His early start has been amazing. After only 19 games, he's already second on Oklahoma's career touchdown pass list with 54. The Sooners have averaged 39.2 points during those games, eclipsing 50 points on eight occasions. And he broke his career passing record in three-straight games earlier this season before settling for "only" 372 yards against Baylor last week.
"I feel like my arm is a little stronger and I can get a little more zip on the ball," Bradford said. "I'm also more emotionally steady. I'm willing to hang in the pocket and take hits a little more. I might have gone out of the pocket in the past, but now I'm willing to hang in there and do what I need to do."
Bradford is second nationally in passing efficiency, tied for third in touchdown passes and third in yards per passing attempt. Most early Heisman polls have him among the top contenders. A win Saturday would likely boost him into heavy contention.
Despite the fast start, Bradford says he's not concerned with the Heisman talk already bubbling around him.
"You really can't worry about it. You worry about going out and playing within the system and playing your own game and just helping the team win," Bradford said. "I don't think you worry about any individual awards. It's all about the team."
Bradford has also emerged as a more polished and forceful leader this season.

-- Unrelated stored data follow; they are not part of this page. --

(** X7.  Every cookie [parseCookies] records has a key and a value that are
    not empty and hold neither [=] nor [;], and the key is never
    [__proto__]. *)
Theorem parseCookies_wellFormed (st : state) (k v : string) :
  parseCookies st !! k = Some v →
  k ≠ "" ∧ v ≠ "" ∧ k ≠ "__proto__"
  ∧ ("="%char ∉ chars k) ∧ ("="%char ∉ chars v)
  ∧ (";"%char ∉ chars k) ∧ (";"%char ∉ chars v).
Proof. apply parseCookies_invariant. Qed.

(** X8.  The last entry of the cookie header decides: when the header ends
    with [; k=v], for a well-formed [k] and [v], the cookie [k] is [v],
    whatever entries for [k] came before. *)
Theorem parseCookies_last_wins (st : state) (h e k v : string) :
  _SERVER st !! "HTTP_COOKIE" = Some (h +:+ ";" +:+ e) →
  ";"%char ∉ chars e →
  trim e = k +:+ "=" +:+ v →
  "="%char ∉ chars k → "="%char ∉ chars v →
  k ≠ "" → v ≠ "" → k ≠ "__proto__" →
  parseCookies st !! k = Some v.
Proof.
  intros Hh Hsemi Htrim Hk Hv Hk0 Hv0 Hproto.
  unfold parseCookies. rewrite Hh.
  change (default "" (Some (h +:+ ";" +:+ e))) with (h +:+ String ";" e).
  rewrite split_app_sep, (split_plain ";" e Hsemi), foldl_snoc.
  unfold cookieEntry. rewrite Htrim.
  change (k +:+ "=" +:+ v) with (k +:+ String "=" v).
  rewrite split_app_sep, (split_plain "=" k Hk), (split_plain "=" v Hv).
  cbn [app]. rewrite !bool_decide_eq_true_2 by done. cbn [andb].
  unfold setProp. rewrite decide_False by done. apply lookup_insert_eq.
Qed.

Lemma parseCookies_wellFormed_witness :
  parseCookies
    (mk ∅ ∅ ∅ {[ "HTTP_COOKIE" := "a=1; b=x=y; c=; d; =e" ]} ∅ "{}" None false "" "" ""
        false ∅ 0) !! "b" = Some "x"
  ∧ "b" ≠ "" ∧ "x" ≠ "".
Proof.
  assert (parseCookies
    (mk ∅ ∅ ∅ {[ "HTTP_COOKIE" := "a=1; b=x=y; c=; d; =e" ]} ∅ "{}" None false "" "" ""
        false ∅ 0) !! "b" = Some "x") as Hb by (vm_compute; reflexivity).
  split; [exact Hb|].
  destruct (parseCookies_wellFormed _ _ _ Hb) as (H1 & H2 & _). by split.
Defined.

It was his decision to ask the Oklahoma coaches to leave for several minutes for an impromptu team meeting before the Washington game earlier this year to reinforce the importance of team goals.
"You can just tell he's more comfortable and a better leader," Oklahoma tackle Trent Williams said. "Little things like his command in the huddle, how he called that meeting for us. Guys respect him and want to go out and play for him."
That development hasn't surprised Oklahoma coach Bob Stoops, who thought that Bradford could be a top quarterback from his earliest association with him.
"We always expected him to do well," Stoops said. "We had him in our camps and saw him up close and we loved how he threw the ball. But to the degree he's done things so far, I don't know if I could have projected that. His poised demeanor and athletic ability to do what he's done so far is pretty amazing."
Texas defensive tackle Lamarr Houston compares Bradford to another consistent winner.
"He's smart and intelligent and reminds me of Tom Brady," Houston said. "He's mobile, but he's smart and makes good decision. He knows where to put the ball and he has great chemistry with his teammates. He knows that offense inside and out."
Against Texas, he likely will face more pressure -- both physical and mental -- than in any previous game this season. The Longhorns lead the nation with an average of 3.8 sacks per game. They produced three sacks, 11 hits on the quarterback and 14 pressures against Colorado last week.
That challenge doesn't overwhelm Bradford as much as stoke him for his opportunity to play amid the excitement at Fair Park again -- even if he has to go to school two days later, unlike most previous Texas conquerors.
"There's probably more emotion and you get more amped than most times. But you do your best to just get into your rhythm and do what you usually do," Bradford said. "You just take this game like any other one."